### Data supplied

------------------------------

(* ===== verification/CoalescedRun.v ===== *)
(** * Coalesced runs

    [CoalescedRun] of [src/packages/core/src/threetears/core/coordination/coalesced_run.py]: an operation run by
    one replica at a time, where a request during a run runs it once more. The request is one key of the lease's
    bucket, here its revision. The lease has one holder at a time; [LeaseExclusion] says when a holder keeps it, and
    a lease that lapses under its holder is a step here. [hold] with the default wait answers at once.

    A replica's call is where it is in [drain_results]; [rstep] interleaves any number of them at their awaits, each
    of which may raise, before or after what it asked for was done, and a run may be stopped by a cancellation or a
    lost lease. *)

From Stdlib Require Import Bool List NArith ZArith Lia.
From stdpp Require Import base list gmap relations.
From S2P Require Import Prelude.

Open Scope Z_scope.

(** Before [request]; before the look for a request; wanting the lease; holding it, before the read and before the delete of [_take], in the
    run, letting go, letting go after a failed run; ended, and how. *)
Inductive at_ := PAsk | PCheck | PHold | PTake | PDelete (revision : Z) | PRun | PRelease | PFail | PDone | PRaised.

#[export] Instance at_eq_dec : EqDecision at_.
Proof. solve_decision. Defined.

(** The request key and the bucket's last revision; the lease's holder; the calls; the requests made and the runs begun, by revision. *)
Record rworld := mkRWorld {
  rw_entry : option Z;
  rw_seq : Z;
  rw_lease : option nat;
  rw_calls : gmap nat at_;
  rw_requests : list Z;
  rw_runs : list Z;
}.

(** [request]. *)
Definition request (w : rworld) : rworld :=
  mkRWorld (Some (rw_seq w + 1)) (rw_seq w + 1) (rw_lease w) (rw_calls w) (rw_requests w ++ [rw_seq w + 1]) (rw_runs w).

(** [requested]. *)
Definition requested (w : rworld) : bool := isSome (rw_entry w).

Definition goes (i : nat) (p : at_) (w : rworld) : rworld :=
  mkRWorld (rw_entry w) (rw_seq w) (rw_lease w) (<[i := p]> (rw_calls w)) (rw_requests w) (rw_runs w).

Definition leased (l : option nat) (w : rworld) : rworld := mkRWorld (rw_entry w) (rw_seq w) l (rw_calls w) (rw_requests w) (rw_runs w).

(** [_take]'s delete: at the revision read, or nothing. *)
Definition delete_request (revision : Z) (w : rworld) : bool * rworld :=
  if bool_decide (rw_entry w = Some revision)
  then (true, mkRWorld None (rw_seq w + 1) (rw_lease w) (rw_calls w) (rw_requests w) (rw_runs w ++ [revision]))
  else (false, w).

(** Leaving the lease's [async with]: what another holds by now is left alone. *)
Definition let_go (i : nat) (w : rworld) : rworld := if bool_decide (rw_lease w = Some i) then leased None w else w.

(** The next await of a call, answered. *)
Definition drain_step (i : nat) (p : at_) (w : rworld) : rworld :=
  match p with
  | PAsk => goes i PCheck (request w)
  | PCheck => goes i (if requested w then PHold else PDone) w
  | PHold => match rw_lease w with None => goes i PTake (leased (Some i) w) | Some _ => goes i PDone w end
  | PTake => goes i (match rw_entry w with Some revision => PDelete revision | None => PRelease end) w
  | PDelete revision => let '(taken, w') := delete_request revision w in goes i (if taken then PRun else PTake) w'
  | PRun => goes i PTake w
  | PRelease => goes i PCheck (let_go i w)
  | PFail => goes i PRaised (let_go i w)
  | PDone | PRaised => w
  end.

(** The next await of a call, raising; [landed] when what it asked for was done all the same: the request put, the lease acquired, which
    the call then does not know it has, the request deleted, which no run then follows, the lease let go. *)
Definition raise_step (i : nat) (p : at_) (landed : bool) (w : rworld) : rworld :=
  match p with
  | PAsk => goes i PRaised (if landed then request w else w)
  | PCheck => goes i PRaised w
  | PHold => goes i PRaised (if landed && bool_decide (rw_lease w = None) then leased (Some i) w else w)
  | PTake | PRun => goes i PFail w
  | PDelete revision =>
      goes i PFail (if landed && bool_decide (rw_entry w = Some revision)
        then mkRWorld None (rw_seq w + 1) (rw_lease w) (rw_calls w) (rw_requests w) (rw_runs w) else w)
  | PRelease | PFail => goes i PRaised (if landed then let_go i w else w)
  | PDone | PRaised => w
  end.

Definition ended (p : at_) : bool := match p with PDone | PRaised => true | _ => false end.

(** [kept]: no lease lapses under a call that has not ended. A run that is stopped asks again before its call lets go and raises; the asking may
    fail too. *)
Inductive rstep (kept : Prop) (w : rworld) : rworld -> Prop :=
| rstep_starts i p : rw_calls w !! i = None -> p = PAsk \/ p = PCheck -> rstep kept w (goes i p w)
| rstep_goes i p : rw_calls w !! i = Some p -> ended p = false -> rstep kept w (drain_step i p w)
| rstep_raises i p landed : rw_calls w !! i = Some p -> ended p = false -> rstep kept w (raise_step i p landed w)
| rstep_stopped i (asked : bool) : rw_calls w !! i = Some PRun -> rstep kept w (goes i PFail (if asked then request w else w))
| rstep_lapses i : rw_lease w = Some i -> (kept -> exists p, rw_calls w !! i = Some p /\ ended p = true) -> rstep kept w (leased None w).

Definition rworld0 : rworld := mkRWorld None 0 None ∅ [] [].

(** ** Requests are not stranded *)
















(** ** Runs *)

(** One await of each call named; a call not yet begun begins with its request. *)
Definition rgo (i : nat) (w : rworld) : rworld :=
  match rw_calls w !! i with None => goes i PAsk w | Some p => if ended p then w else drain_step i p w end.

Definition rrun (turns : list nat) (w : rworld) : rworld := fold_left (fun w i => rgo i w) turns w.

Lemma rrun_reach (kept : Prop) turns w : rtc (rstep kept) w (rrun turns w).
Proof.
  unfold rrun. revert w. induction turns as [|i turns IH]; intros w; [done|]. simpl. etrans; [|apply IH]. unfold rgo.
  destruct (rw_calls w !! i) as [p|] eqn:Hi; [destruct (ended p) eqn:Hp; [done|]|]; apply rtc_once; [by apply rstep_goes|]. apply rstep_starts; [done|by left].
Qed.



(** A run that fails strands the requests made during it: call one asks during the run of call zero and leaves its request to it, the run raises, and call
    zero lets the lease go without looking for a request again. Every call has ended, and the request of call one has had no run. *)
Theorem failed_run_strands_a_request : exists w, rtc (rstep True) rworld0 w
  /\ rw_calls w = {[ 0%nat := PRaised; 1%nat := PDone ]} /\ rw_requests w = [1; 3] /\ rw_runs w = [1] /\ rw_entry w = Some 3 /\ rw_lease w = None.
Proof.
  set (w1 := rrun [0; 0; 0; 0; 0; 0; 1; 1; 1; 1]%nat rworld0). exists (rrun [0]%nat (raise_step 0 PRun false w1)). split.
  - etrans; [apply (rrun_reach True [0; 0; 0; 0; 0; 0; 1; 1; 1; 1]%nat)|]. eapply rtc_l; [|apply rrun_reach]. apply rstep_raises; [vm_compute; reflexivity|done].
  - vm_compute. by split_and!.
Qed.
(* ===== verification/Keyset.v ===== *)
(** * Keyset paging and key-led reads under a row cap

    Models [core/keyset.py] ([_KeysetStatement], [keyset_pages], [read_keyset_pages]) with
    [equality_conditions] of [core/sql_fragments.py], and the key-led read that pages through it
    ([_LedRead] and [fetch_led_by] of [core/backends/sql.py]).

    The transport these reads go over cuts every answer at a row cap and does not say when it cut.
    A statement is kept as its conditions with their placeholder numbers, its order, its limit and
    its parameters ([statement]); [sql_text] spells it as the source does and [rows_of] is what
    PostgreSQL answers to it from a table: the rows for which every condition is true under the
    three-valued logic of NULL, in the order asked for, up to the limit.  [transport] cuts that
    answer at the cap.

    The table may be another one at every statement: [tables i] is what the [i]-th statement of the
    read finds.  The codec of a registered schema ([normalize_write_value], [coerce_row]) and the
    spelling of a projection are not modelled: a value is the bound form of it and [select_from] is
    the head of the statement. *)

From Stdlib Require Import Ascii String Bool List ZArith Lia.
From stdpp Require Import base list gmap strings sorting pretty.
From S2P Require Import Prelude.

Local Open Scope string_scope.

(** ** Values and their order *)

(** The order the database keeps on the values of a key column. *)
Class SqlOrder (V : Type) : Type := {
  sql_compare : V -> V -> comparison;
  sql_compare_eq a b : sql_compare a b = Eq <-> a = b;
  sql_compare_antisym a b : sql_compare b a = CompOpp (sql_compare a b);
  sql_compare_trans a b c : sql_compare a b = Lt -> sql_compare b c = Lt -> sql_compare a c = Lt
}.

(** [ORDER BY] puts NULL after every value. *)
Definition null_last {V} (cmp : V -> V -> comparison) (a b : option V) : comparison :=
  match a, b with
  | Some x, Some y => cmp x y
  | Some _, None => Lt
  | None, Some _ => Gt
  | None, None => Eq
  end.

(** Rows are compared column by column. *)
Fixpoint lexicographic {V} (cmp : V -> V -> comparison) (a b : list V) : comparison :=
  match a, b with
  | [], [] => Eq
  | [], _ :: _ => Lt
  | _ :: _, [] => Gt
  | x :: a', y :: b' => match cmp x y with Eq => lexicographic cmp a' b' | c => c end
  end.

#[export] Program Instance SqlOrder_Z : SqlOrder Z := {| sql_compare := Z.compare |}.
Next Obligation. apply Z.compare_eq_iff. Qed.
Next Obligation. intros a b. apply Z.compare_antisym. Qed.
Next Obligation. intros a b c. rewrite !Z.compare_lt_iff. lia. Qed.

#[export] Program Instance SqlOrder_option `{SqlOrder V} : SqlOrder (option V) :=
  {| sql_compare := null_last sql_compare |}.
Next Obligation.
  intros V HV [x|] [y|]; cbn; rewrite ?sql_compare_eq; split; intros; simplify_eq; done.
Qed.
Next Obligation. intros V HV [x|] [y|]; cbn; try done. apply sql_compare_antisym. Qed.
Next Obligation. intros V HV [x|] [y|] [z|]; cbn; try done. apply sql_compare_trans. Qed.

Lemma lexicographic_eq `{SqlOrder V} (a b : list V) : lexicographic sql_compare a b = Eq <-> a = b.
Proof.
  revert b; induction a as [|x a IH]; intros [|y b]; cbn; [done..|].
  destruct (sql_compare x y) eqn:E.
  - apply sql_compare_eq in E as ->. rewrite IH. naive_solver.
  - split; [done|]. intros [= <- <-]. rewrite (proj2 (sql_compare_eq x x)) in E; done.
  - split; [done|]. intros [= <- <-]. rewrite (proj2 (sql_compare_eq x x)) in E; done.
Qed.
(** What [resolve_request_client_ip] reads off a request: the peer, when the transport has one, and
    every line of the header. *)
Record ForwardedRequest : Type := { client_host : option string; x_forwarded_for : list string }.

Definition resolve_request_client_ip (request : ForwardedRequest) (trusted : list IpNetwork) (trusted_hops : Z)
  (mode : ForwardedForMode) : result (option string) IpError :=
  resolve_client_ip (client_host request) (x_forwarded_for request) trusted trusted_hops mode.

(** ** Addresses are in range *)

Lemma lor_below a b m : 0 <= m -> 0 <= a < 2 ^ m -> 0 <= b < 2 ^ m -> 0 <= Z.lor a b < 2 ^ m.
Proof.
  intros Hm Ha Hb. split; [apply Z.lor_nonneg; lia|].
  rewrite <- (Z.mod_small a (2 ^ m)), <- (Z.mod_small b (2 ^ m)), <- !Z.land_ones, <- Z.land_lor_distr_l, Z.land_ones
    by lia. apply Z.mod_pos_bound. lia.
Qed.

Lemma digits_in_nonneg digit base acc s n :
  0 <= base -> (forall c d, digit c = Some d -> 0 <= d < base) -> 0 <= acc -> digits_in digit base acc s = Some n -> 0 <= n.
Proof.
  intros Hb Hd. revert acc. induction s as [|c s IH]; intros acc Ha; cbn; [intros [= <-]; done|].
  destruct (digit c) as [d|] eqn:E; [|done]. apply IH. specialize (Hd c d E). nia.
Qed.

Lemma digits_in_below digit base acc s n :
  0 <= base -> (forall c d, digit c = Some d -> 0 <= d < base) -> 0 <= acc -> digits_in digit base acc s = Some n ->
  n < (acc + 1) * base ^ Z.of_nat (String.length s).
Proof.
  intros Hb Hd. revert acc. induction s as [|c s IH]; intros acc Ha; cbn [digits_in String.length].
  - intros [= <-]. cbn. lia.
  - destruct (digit c) as [d|] eqn:E; [|done]. specialize (Hd c d E). intros Hn.
    apply IH in Hn; [|nia]. rewrite Nat2Z.inj_succ, Z.pow_succ_r by lia.
    assert (0 < base ^ Z.of_nat (String.length s)) by (apply Z.pow_pos_nonneg; lia). nia.
Qed.

Lemma py_digit_range c d : py_digit c = Some d -> 0 <= d < 10.
Proof. unfold py_digit. destruct (_ && _) eqn:E; [|done]. intros [= <-]. apply andb_true_iff in E as [?%N.leb_le ?%N.leb_le]. lia. Qed.

Lemma hex_digit_range c d : hex_digit c = Some d -> 0 <= d < 16.
Proof.
  unfold hex_digit. cbv zeta. generalize (Z.of_N (N_of_ascii c)) as n. intros n.
  do 3 (destruct (_ && _) eqn:E; [intros [= <-]; apply andb_true_iff in E as [?%Z.leb_le ?%Z.leb_le]; lia|clear E]).
  done.
Qed.

Lemma parse_octet_range s o : parse_octet s = Some o -> 0 <= o < 256.
Proof.
  unfold parse_octet. destruct (negb (str_truthy s)); [done|].
  destruct (digits_in _ _ _ s) as [n|] eqn:E; [|done]. apply digits_in_nonneg in E; [|lia|apply py_digit_range|lia].
  destruct (3 <? String.length s)%nat; [done|]. destruct (_ && _); [done|].
  destruct (Z.ltb_spec 255 n); intros; simplify_eq; lia.
Qed.

Lemma parse_hextet_range s h : parse_hextet s = Some h -> 0 <= h < 2 ^ 16.
Proof.
  unfold parse_hextet. destruct (negb (str_truthy s)); [done|].
  destruct (digits_in _ _ _ s) as [n|] eqn:E; [|done]. destruct (Nat.ltb_spec 4 (String.length s)) as [|Hl]; [done|].
  intros [= <-].
  split; [by apply digits_in_nonneg in E; [|lia|apply hex_digit_range|lia]|].
  apply digits_in_below in E; [|lia|apply hex_digit_range|lia].
  assert (16 ^ Z.of_nat (String.length s) <= 16 ^ 4) by (apply Z.pow_le_mono_r; lia). lia.
Qed.
Lemma evaluate_file_access_exact_witness :
  file_allowed 3 db (workspace_namespace workspace) (Some 1%N) None READ_FILE_MATCHING_PREFIX "docs/a.md".
Proof.
  destruct (evaluate_file_access_exact db canon 0 3 (workspace_namespace workspace) (Some 1%N) None "docs/a.md" "read"
    READ_FILE_MATCHING_PREFIX AclCache_init desk_wf desk_coherent eq_refl eq_refl (or_introl eq_refl)) as (b & Hb & Hiff & _).
  apply Hiff. assert (E : (evaluate_file_access 0 3 (workspace_namespace workspace) (Some 1%N) None "docs/a.md" "read"
                             AclCache_init).1 = Ok true) by (vm_compute; reflexivity).
  congruence.
Defined.

(** The second call of a tool, on the cache the first one left. *)
Definition used_cache : AclCache := (file_tool 0 3 caller workspace "notes/open/1" "read" followed_cache).2.

Lemma files_stay_in_their_directories_witness :
  (file_tool 0 3 caller workspace "docs/./x/b.md" "read" used_cache).1 = Ok tt /\
  ws_customer_id workspace = Some acme /\
  exists dir rest, dir ∈ [["docs"]; ["notes"; "open"]] /\ rest <> [] /\
    path_parts (posix_path "docs/./x/b.md") = (dir ++ rest)%list /\ ".." ∉ rest.
Proof.
  assert (Hdirs : Forall (fun dir => dir <> [] /\ Forall (fun d => plain_name d = true) dir) [["docs"]; ["notes"; "open"]])
    by (repeat constructor; discriminate).
  destruct (files_stay_in_their_directories db widest 0 3 caller workspace 1%N "notes/open/1" "read"
    READ_FILE_MATCHING_PREFIX [["docs"]; ["notes"; "open"]] followed_cache desk_wf desk_sound eq_refl eq_refl eq_refl desk_grants Hdirs)
    as [Hsound _].
  destruct (files_stay_in_their_directories db widest 0 3 caller workspace 1%N "docs/./x/b.md" "read"
    READ_FILE_MATCHING_PREFIX [["docs"]; ["notes"; "open"]] used_cache desk_wf Hsound eq_refl eq_refl eq_refl desk_grants Hdirs)
    as [_ Hdir].
  assert (Hok : (file_tool 0 3 caller workspace "docs/./x/b.md" "read" used_cache).1 = Ok tt) by (vm_compute; reflexivity).
  split; [exact Hok|]. exact (Hdir Hok).
Defined.

(** ** The two descriptors of one workspace *)

(** User 1 holds, on the subtree of names above the workspace, a role that reads the workspace and every file. *)
Definition subtree_db : AccessTables := {|
  at_members := [ mkGroupMembership 10 MemberUser 1 (Some acme) ];
  at_assignments := [ mkRoleAssignment 30 20 10 ScopeSubtree None None None (Some "workspaces.acme") ];
  at_roles := {[ 20%N := mkRole 20 "all files" {[ "workspace" := {["read"; "read_file_matching:**"]} ]} true None ]};
  at_groups := {[ 10%N := mkGroup 10 "staff" (Some acme) ]};
|}.

Definition subtree_guard (c : AclCache) : result unit workspace_error * AclCache :=
  guard_file (HL := table_loaders false subtree_db) 0 3 caller workspace "payroll.csv" "read" c.

Definition subtree_whole (c : AclCache) : result unit workspace_error * AclCache :=
  authorize_workspace_access (HL := table_loaders false subtree_db) 0 3 caller workspace "read" c.

Definition subtree_tool (c : AclCache) : result unit workspace_error * AclCache :=
  file_tool (HL := table_loaders false subtree_db) 0 3 caller workspace "payroll.csv" "read" c.

(** The file gate asks with a descriptor that has no name, so that a subtree grant opens no file: alone it refuses. After
    the check of the workspace as a whole, which asks with the name, it goes ahead, since the contributions cached under
    the same group and id are those of the named descriptor; and after a file gate that asked first, the check of the whole
    is refused. *)
Theorem named_check_widens_the_file_gate :
  (subtree_guard followed_cache).1 = Err NoMatchingGlob /\
  (subtree_tool followed_cache).1 = Ok tt /\
  (subtree_whole followed_cache).1 = Ok tt /\
  (subtree_whole (subtree_guard followed_cache).2).1 = Err EvaluatorDenied.
Proof. vm_compute. repeat split; reflexivity. Qed.
(** [float(s)] on a sign, digits, and an optional point with more digits,
    at least one digit in all; anything else is a [ValueError].
    (Exponents and the words inf and nan do not occur in what the
    recognizer passes.) *)
Definition py_float (s : string) : outcome spec_float :=
  let '(neg, body) := split_sign s in
  let '(ip, rest) := span_digits body in
  let '(fp, ok) :=
    match rest with
    | "" => ("", true)
    | String "." r => let '(fp, r') := span_digits r in (fp, Str.is_empty r')
    | _ => ("", false)
    end in
  if ok && negb (Str.is_empty (ip +:+ fp))
  then Returns (float_of_decimal neg (digits_val 0 (ip +:+ fp)) (String.length fp))
  else Raises "ValueError: could not convert string to float".

End Num.

(** ** The two patterns *)

(** [r'http[s]?://(?:[a-zA-Z]|[0-9]|[$-_@.&+]|[!*\\(\\),]|(?:%[0-9a-fA-F][0-9a-fA-F]))+']

    In the third class [$-_] is a range, from code point 36 to code point
    95; in the fourth, each [\\] of the raw string is an escaped
    backslash. *)
Definition hex : Re.regex :=
  Re.Class [Re.Range "0" "9"; Re.Range "a" "f"; Re.Range "A" "F"].

(** The group that is repeated: one character of a class, or a percent sign
    and two hex digits. *)
Definition url_item : Re.regex :=
  Re.Alt (Re.Class [Re.Range "a" "z"; Re.Range "A" "Z"])
  (Re.Alt (Re.Class [Re.Range "0" "9"])
  (Re.Alt (Re.Class [Re.Range "$" "_"; Re.One "@"; Re.One "."; Re.One "&";
                     Re.One "+"])
  (Re.Alt (Re.Class [Re.One "!"; Re.One "*"; Re.One "\"; Re.One "(";
                     Re.One "\"; Re.One ")"; Re.One ","])
          (Re.Cat (Re.Chr "%") (Re.Cat hex hex))))).

Definition url_pattern : Re.regex :=
  Re.word "http"
    (Re.Cat (Re.Opt (Re.Class [Re.One "s"]))
       (Re.word "://" (Re.Plus url_item))).

(** [r'-?\d+\.?\d*'] *)
Definition number_pattern : Re.regex :=
  let d := Re.Class [Re.Range "0" "9"] in
  Re.Cat (Re.Opt (Re.Chr "-"))
    (Re.Cat (Re.Plus d) (Re.Cat (Re.Opt (Re.Chr ".")) (Re.Star d))).

(** ** The documents, as the collaborators present them *)

(** A table of pdfplumber: rows of cells, a cell a text or [None]. *)
Definition table : Type := list (list (option string)).

(** An entry of [page.images]: placement only. *)
Record plumber_image : Type := {
  img_x0 : Z; img_top : Z; img_x1 : Z; img_bottom : Z
}.

Record plumber_page : Type := {
  page_extract_text : outcome (option string);
  page_extract_tables : outcome (list table);
  page_images : outcome (list plumber_image)
}.

(** What [extract_image] returns: the keys ["image"] and ["ext"]. *)
Record base_image : Type := {
  image_bytes : list Byte.byte;
  image_ext : string
}.

(** A PyMuPDF document: for each page what [get_images(full=True)] yields
    (of each entry only the first component, the cross-reference number, is
    read), and [extract_image] by cross-reference number. *)
Record fitz_document : Type := {
  fitz_pages : list (outcome (list Z));
  fitz_extract_image : Z → outcome base_image
}.

(** Everything outside the program: the two libraries' view of the file at a
    path, PIL's decoding of image bytes to a size, and the order in which the
    interpreter iterates over a set of strings. *)
Record world : Type := {
  fitz_open : string → outcome fitz_document;
  pdfplumber_open : string → outcome (list plumber_page);
  pil_size : list Byte.byte → outcome (nat * nat);
  set_order : gset string → list string
}.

------------------------------

Look above for the line with "Definition table : Type" and the line with "page_extract_text : outcome"; transcribe both and all lines in between, exactly, and nothing else.

Definition table : Type := list (list (option string)).

(** An entry of [page.images]: placement only. *)
Record plumber_image : Type := {
  img_x0 : Z; img_top : Z; img_x1 : Z; img_bottom : Z
}.

Record plumber_page : Type := {
  page_extract_text : outcome (option string);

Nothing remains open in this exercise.